**INPUT RECORDS**.
(** What an operation of the link leaves of the runner: the link is safe, the rest is as it was. *)
Lemma on_link_running cap self w f :
  running cap self w →
  (∀ w0, link_world (statuses w) w0 → link_safe (f (rn_isotp self) w0).1.2 ∧ link_world (statuses w) (f (rn_isotp self) w0).2) →
  let '(event, self', w') := on_link self f w in
  base cap self' w' ∧ silent self w self' w' ∧ rn_current self' = rn_current self ∧
  event = (f (rn_isotp self) (rn_last_frame_us self, w)).1.1 ∧ rn_isotp self' = (f (rn_isotp self) (rn_last_frame_us self, w)).1.2 ∧
  ((ac_phase (rn_current self) = kTRANSACTION_PHASE_TRANSMIT → ac_message_started (rn_current self) = true →
      is_state (il_sender (rn_isotp self')) ≠ kISOTP_SENDER_IDLE) → running cap self' w') ∧
  (ac_phase (rn_current self) ≠ kTRANSACTION_PHASE_IDLE → running cap (to_wait self') w').
Proof.
  intros Hr Hf. pose proof (running_base _ _ _ Hr) as Hb.
  destruct (Hf (rn_last_frame_us self, w)) as [Hl [Hlog Hst]]; [split; [apply Hb|done]|]. unfold on_link.
  destruct (f (rn_isotp self) (rn_last_frame_us self, w)) as [[event link] [last w']]. cbn [fst snd] in *.
  assert (base cap (self <| rn_isotp := link |> <| rn_last_frame_us := last |>) w') as Hb'.
  { destruct Hb as [[rs Hrs] ? ? ? ? ? ?]. split; cbn; try done. by exists rs. }
  split; [done|]. split; [done|]. split; [done|]. split; [done|]. split; [done|].
  destruct Hr as (_ & Hact & Hka & Hdn & Htp & consumed & rs & Hring & Hrec & Hacc & Hcur). split; intros Hsend.
  2: { split; [by destruct Hb'; split|]. do 4 (split; [done|]). exists consumed, rs. do 3 (split; [done|]).
       destruct Hcur as [Hi|(_ & r & rest & -> & Hd & Hsz & Hfin & _)]; [done|]. right. split; [by right|]. exists r, rest. by split_and!. }
  split; [done|]. do 4 (split; [done|]).
  exists consumed, rs. split; [done|]. split; [done|]. split; [done|]. destruct Hcur as [Hi|(Hp & r & rest & -> & Hd & Hsz & Hfin & Htx)]; [by left|].
  right. split; [done|]. exists r, rest. split; [done|]. split; [done|]. split; [done|]. split; [done|]. intros Hp1. destruct (Htx Hp1) as (H1 & H2 & _).
  split; [done|]. split; [done|]. by apply Hsend.
Qed.

(** ** The link goes idle only with an event *)

Definition sending (l : IsotpLink) : Prop := is_state (il_sender l) ≠ kISOTP_SENDER_IDLE.
Definition ends (event : Z) : Prop := event = kISOTP_EVENT_SENT ∨ event = kISOTP_EVENT_FAILED.

Section Sending.
Context {U : Type} (tx : FrameMessage → U → bool * U).

Lemma send_first_keeps l now u : sending l → let '(e, l', _) := sendFirstFrame tx l now u in sending l' ∨ ends e.
Proof.
  intros Hs. unfold sendFirstFrame, sendSingleFrame, sendSegmentedFirstFrame, retryLater, fail.
  destruct (_ || _); match goal with |- context [transmitData tx l ?d u] => destruct (transmitData tx l d u) as [[] u'] end; cbn [negb];
    repeat case_match; simplify_eq; cbn; first [left; exact Hs|left; discriminate|by right; left|by right; right].
Qed.

Lemma send_consecutive_keeps l now u : sending l → let '(e, l', _) := sendConsecutiveFrame tx l now u in sending l' ∨ ends e.
Proof.
  intros Hs. unfold sendConsecutiveFrame, retryLater, fail.
  match goal with |- context [transmitData tx l ?d u] => destruct (transmitData tx l d u) as [[] u'] end; cbn [negb];
    repeat case_match; simplify_eq; cbn; first [left; exact Hs|left; discriminate|by right; left|by right; right|idtac].
  all: left; unfold sending; cbn; case_match; done.
Qed.

Lemma send_due_keeps n l now u : sending l → let '(e, l', _) := send_due tx n l now u in sending l' ∨ ends e.
Proof.
  revert l u. induction n as [|n IH]; intros l u Hs; [by left|]. cbn [send_due]. destruct (now <? _); [by left|]. destruct (_ || _); [|by left].
  assert (let '(e, l', _) := if is_state (il_sender l) =? kISOTP_SENDER_FIRST_FRAME then sendFirstFrame tx l now u else sendConsecutiveFrame tx l now u
          in sending l' ∨ ends e) as Hk by (destruct (_ =? _); [by apply send_first_keeps|by apply send_consecutive_keeps]).
  destruct (if is_state (il_sender l) =? kISOTP_SENDER_FIRST_FRAME then _ else _) as [[e l'] u'].
  destruct (Z.eqb_spec e kISOTP_EVENT_NONE) as [->|]; [|done]. destruct Hk as [Hk|[Hk|Hk]]; [|done..]. by apply IH.
Qed.

Lemma tick_keeps l now u : sending l → let '(e, l', _) := IsotpLink_Tick tx l now u in sending l' ∨ ends e.
Proof.
  intros Hs. unfold IsotpLink_Tick, tickReceiver.
  assert (∀ u, let '(e, l', _) := tickSender tx l now u in sending l' ∨ ends e) as Ht.
  { intros v. unfold tickSender. destruct (_ =? _); [destruct (_ >=? _); [by right; right|by left]|]. by apply send_due_keeps. }
  assert (∀ r u, let '(e, l', _) := tickSender tx (with_receiver l r) now u in sending l' ∨ ends e) as Htr.
  { intros r v. unfold tickSender. cbn [with_receiver il_sender]. destruct (_ =? _); [destruct (_ >=? _); [by right; right|by left]|]. by apply send_due_keeps. }
  destruct (negb (ir_state _ =? _)); [apply Ht|]. destruct (negb (ir_flow_control_pending _)); [destruct (_ >=? _); [by right; right|apply Ht]|].
  destruct (now <? _); [apply Ht|].
  destruct (transmitFlowControl tx l FLOW_STATUS_CONTINUE u) as [[] u']; apply Htr.
Qed.

Lemma frame_keeps l f now u : sending l → let '(e, l', _) := IsotpLink_OnFrame tx l f now u in sending l' ∨ e = kISOTP_EVENT_FAILED.
Proof.
  intros Hs. unfold IsotpLink_OnFrame, onFlowControl, onSingleFrame, onFirstFrame, onConsecutiveFrame, fail.
  repeat case_match; simplify_eq; cbn; first [left; exact Hs|left; discriminate|by right].
Qed.

End Sending.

**EXERCISE DESCRIPTION**.
Only lines containing the word "Hfin" should be copied from the material above.

**RESPONSE BELOW**.
       destruct Hcur as [Hi|(_ & r & rest & -> & Hd & Hsz & Hfin & _)]; [done|]. right. split; [by right|]. exists r, rest. by split_and!. }
  exists consumed, rs. split; [done|]. split; [done|]. split; [done|]. destruct Hcur as [Hi|(Hp & r & rest & -> & Hd & Hsz & Hfin & Htx)]; [by left|].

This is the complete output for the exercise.